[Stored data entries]
################
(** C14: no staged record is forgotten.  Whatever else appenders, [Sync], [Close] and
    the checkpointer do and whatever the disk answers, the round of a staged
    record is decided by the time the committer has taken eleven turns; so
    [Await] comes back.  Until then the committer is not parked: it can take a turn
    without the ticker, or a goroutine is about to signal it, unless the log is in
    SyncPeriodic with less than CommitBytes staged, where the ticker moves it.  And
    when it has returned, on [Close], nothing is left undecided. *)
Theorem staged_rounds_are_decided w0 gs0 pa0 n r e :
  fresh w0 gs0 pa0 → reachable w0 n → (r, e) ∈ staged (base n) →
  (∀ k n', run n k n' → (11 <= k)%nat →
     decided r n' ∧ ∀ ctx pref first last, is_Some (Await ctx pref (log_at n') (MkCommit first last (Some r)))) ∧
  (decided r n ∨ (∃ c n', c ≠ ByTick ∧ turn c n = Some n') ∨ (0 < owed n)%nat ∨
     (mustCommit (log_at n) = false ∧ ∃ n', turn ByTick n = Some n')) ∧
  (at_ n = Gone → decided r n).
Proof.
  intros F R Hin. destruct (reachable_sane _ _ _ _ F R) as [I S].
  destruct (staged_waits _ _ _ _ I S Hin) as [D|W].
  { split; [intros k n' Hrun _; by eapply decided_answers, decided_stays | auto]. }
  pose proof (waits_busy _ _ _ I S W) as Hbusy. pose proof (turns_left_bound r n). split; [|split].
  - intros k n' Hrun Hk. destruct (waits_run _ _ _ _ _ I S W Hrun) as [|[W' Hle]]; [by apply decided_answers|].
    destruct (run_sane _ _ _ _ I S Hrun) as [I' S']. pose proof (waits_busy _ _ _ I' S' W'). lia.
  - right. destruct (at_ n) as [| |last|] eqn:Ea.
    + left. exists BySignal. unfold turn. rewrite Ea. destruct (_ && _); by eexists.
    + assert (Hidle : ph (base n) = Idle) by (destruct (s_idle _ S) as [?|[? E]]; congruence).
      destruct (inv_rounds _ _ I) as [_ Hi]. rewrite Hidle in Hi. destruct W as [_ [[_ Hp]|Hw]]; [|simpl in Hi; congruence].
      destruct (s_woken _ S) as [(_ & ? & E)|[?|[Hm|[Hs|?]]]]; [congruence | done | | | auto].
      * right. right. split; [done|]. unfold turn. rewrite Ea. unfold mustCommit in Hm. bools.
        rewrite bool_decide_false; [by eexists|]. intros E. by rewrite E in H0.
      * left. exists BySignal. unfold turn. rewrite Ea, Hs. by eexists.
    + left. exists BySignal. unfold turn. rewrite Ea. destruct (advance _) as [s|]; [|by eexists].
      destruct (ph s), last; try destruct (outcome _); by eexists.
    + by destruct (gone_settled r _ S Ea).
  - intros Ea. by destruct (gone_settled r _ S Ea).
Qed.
################
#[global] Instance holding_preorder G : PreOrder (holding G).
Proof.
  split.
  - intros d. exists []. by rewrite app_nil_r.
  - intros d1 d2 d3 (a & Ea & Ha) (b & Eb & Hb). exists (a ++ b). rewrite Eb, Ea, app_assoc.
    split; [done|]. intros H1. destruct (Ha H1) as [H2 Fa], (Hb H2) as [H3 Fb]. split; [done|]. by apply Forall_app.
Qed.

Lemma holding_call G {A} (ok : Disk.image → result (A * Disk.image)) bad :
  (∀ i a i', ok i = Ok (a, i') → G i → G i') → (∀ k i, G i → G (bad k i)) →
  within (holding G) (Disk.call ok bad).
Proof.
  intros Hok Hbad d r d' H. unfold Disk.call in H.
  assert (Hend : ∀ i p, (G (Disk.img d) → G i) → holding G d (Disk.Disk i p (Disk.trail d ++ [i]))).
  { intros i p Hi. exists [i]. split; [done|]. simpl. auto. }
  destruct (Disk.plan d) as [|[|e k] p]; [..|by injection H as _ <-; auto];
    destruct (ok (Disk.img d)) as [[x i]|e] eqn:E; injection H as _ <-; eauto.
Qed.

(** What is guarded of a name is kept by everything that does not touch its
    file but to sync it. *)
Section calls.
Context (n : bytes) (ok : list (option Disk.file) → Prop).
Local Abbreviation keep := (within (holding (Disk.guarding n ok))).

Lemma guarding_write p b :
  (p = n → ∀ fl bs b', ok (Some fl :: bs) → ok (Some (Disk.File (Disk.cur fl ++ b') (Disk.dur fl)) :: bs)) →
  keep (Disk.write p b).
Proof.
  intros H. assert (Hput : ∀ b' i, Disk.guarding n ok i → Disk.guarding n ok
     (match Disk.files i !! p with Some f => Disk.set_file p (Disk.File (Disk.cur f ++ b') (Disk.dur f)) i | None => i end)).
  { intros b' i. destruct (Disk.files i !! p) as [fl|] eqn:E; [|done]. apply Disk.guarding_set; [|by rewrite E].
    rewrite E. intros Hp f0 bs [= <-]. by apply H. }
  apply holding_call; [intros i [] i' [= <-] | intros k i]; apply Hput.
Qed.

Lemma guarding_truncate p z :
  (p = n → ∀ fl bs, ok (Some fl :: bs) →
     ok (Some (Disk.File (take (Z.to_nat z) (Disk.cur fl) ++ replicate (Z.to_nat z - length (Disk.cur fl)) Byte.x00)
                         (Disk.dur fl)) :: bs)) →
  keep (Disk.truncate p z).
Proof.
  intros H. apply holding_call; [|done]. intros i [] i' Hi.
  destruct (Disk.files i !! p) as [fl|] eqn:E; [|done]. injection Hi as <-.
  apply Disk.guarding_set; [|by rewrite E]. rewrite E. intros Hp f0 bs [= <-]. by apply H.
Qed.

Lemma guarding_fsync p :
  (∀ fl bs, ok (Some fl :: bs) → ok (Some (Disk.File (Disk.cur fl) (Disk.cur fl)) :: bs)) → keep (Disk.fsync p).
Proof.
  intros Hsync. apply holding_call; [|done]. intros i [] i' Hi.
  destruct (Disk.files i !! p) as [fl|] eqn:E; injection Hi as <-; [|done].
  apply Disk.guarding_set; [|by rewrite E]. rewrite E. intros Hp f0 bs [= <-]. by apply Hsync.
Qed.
################
→ **Problem statement**
Return every line above in which the string "ByTick" occurs.

→ **Response to this task**
  (decided r n ∨ (∃ c n', c ≠ ByTick ∧ turn c n = Some n') ∨ (0 < owed n)%nat ∨
     (mustCommit (log_at n) = false ∧ ∃ n', turn ByTick n = Some n')) ∧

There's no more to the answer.